■ EXERCISE OBJECTIVE: When you reach the line containing "(** The two" in the data below, begin returning lines exactly as written, and stop once the line containing "the others CPython" has been returned.

■ DATASET ENTRIES:
^^^^^^^^^^^^^^^^

(** * Dynamic BAC Estimator ([bac_app.py]): shallow embedding and properties

    The program is a Streamlit script.  Its computational core is two pure
    functions ([calculate_bac_value], [get_bac_status]), a derived sum over
    the drink list, and a handful of handlers that mutate the session
    state.  Python's [float] is IEEE-754 binary64, which is exactly Rocq's
    primitive [float]; the arithmetic below is therefore the program's own
    arithmetic, rounding included.  Python integers are [Z], exceptions are
    an explicit [result] type. *)

From stdpp Require Import base list.
From Stdlib Require Import ZArith Reals Lra Lia Floats String List Bool Permutation.

Set Warnings "-inexact-float".
Local Open Scope float_scope.

(** ** The Python fragment the script relies on *)

Module Py.

(** The two exceptions the modelled code can raise. *)
Inductive exn : Set :=
| ZeroDivisionError
| IndexError.

Inductive result (A : Type) : Type :=
| Ok (a : A)
| Raise (e : exn).
Arguments Ok {A} a.
Arguments Raise {A} e.

Definition bind {A B : Type} (r : result A) (k : A -> result B) : result B :=
  match r with
  | Ok a => k a
  | Raise e => Raise e
  end.

Definition returns {A : Type} (r : result A) : Prop :=
  exists a, r = Ok a.

(** Comparisons, written the way the source writes them. *)
Definition le (x y : float) : bool := (x <=? y).
Definition lt (x y : float) : bool := (x <? y).
Definition ge (x y : float) : bool := (y <=? x).
Definition gt (x y : float) : bool := (y <? x).

(** [x / y] on floats: division by either zero raises. *)
Definition truediv (x y : float) : result float :=
  if (y =? 0) then Raise ZeroDivisionError else Ok (x / y).

(** [max(a, b)]: the first argument is kept unless the second is
    strictly greater, so a NaN second argument is dropped. *)
Definition max (a b : float) : float :=
  if gt b a then b else a.

(** [min(a, b)]: the first argument is kept unless the second is
    strictly smaller. *)
Definition min (a b : float) : float :=
  if lt b a then b else a.

(** An index that fits the C type [Py_ssize_t] of a 64-bit build. *)
Definition fits_ssize_t (i : Z) : Prop :=
  (- 2 ^ 63 <= i < 2 ^ 63)%Z.

(** [list.pop(i)]: a negative index counts from the end; an index that
    is still out of range after that adjustment raises [IndexError].
    This is [list.pop] on the indices that satisfy [fits_ssize_t]; for
    the others CPython raises [OverflowError] when it converts the
    index, before it looks at the list. *)
Definition list_pop {A : Type} (l : list A) (i : Z) : result (A * list A) :=
  let n := Z.of_nat (length l) in
  let j := if (i <? 0)%Z then (i + n)%Z else i in
  if ((j <? 0) || (n <=? j))%Z then Raise IndexError
  else match l !! Z.to_nat j with
       | Some x => Ok (x, delete (Z.to_nat j) l)
       | None => Raise IndexError
       end.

^^^^^^^^^^^^^^^^

■ FINISHED EXERCISE:
(** The two exceptions the modelled code can raise. *)
Inductive exn : Set :=
| ZeroDivisionError
| IndexError.

Inductive result (A : Type) : Type :=
| Ok (a : A)
| Raise (e : exn).
Arguments Ok {A} a.
Arguments Raise {A} e.

Definition bind {A B : Type} (r : result A) (k : A -> result B) : result B :=
  match r with
  | Ok a => k a
  | Raise e => Raise e
  end.

Definition returns {A : Type} (r : result A) : Prop :=
  exists a, r = Ok a.

(** Comparisons, written the way the source writes them. *)
Definition le (x y : float) : bool := (x <=? y).
Definition lt (x y : float) : bool := (x <? y).
Definition ge (x y : float) : bool := (y <=? x).
Definition gt (x y : float) : bool := (y <? x).

(** [x / y] on floats: division by either zero raises. *)
Definition truediv (x y : float) : result float :=
  if (y =? 0) then Raise ZeroDivisionError else Ok (x / y).

(** [max(a, b)]: the first argument is kept unless the second is
    strictly greater, so a NaN second argument is dropped. *)
Definition max (a b : float) : float :=
  if gt b a then b else a.

(** [min(a, b)]: the first argument is kept unless the second is
    strictly smaller. *)
Definition min (a b : float) : float :=
  if lt b a then b else a.

(** An index that fits the C type [Py_ssize_t] of a 64-bit build. *)
Definition fits_ssize_t (i : Z) : Prop :=
  (- 2 ^ 63 <= i < 2 ^ 63)%Z.

(** [list.pop(i)]: a negative index counts from the end; an index that
    is still out of range after that adjustment raises [IndexError].
    This is [list.pop] on the indices that satisfy [fits_ssize_t]; for
    the others CPython raises [OverflowError] when it converts the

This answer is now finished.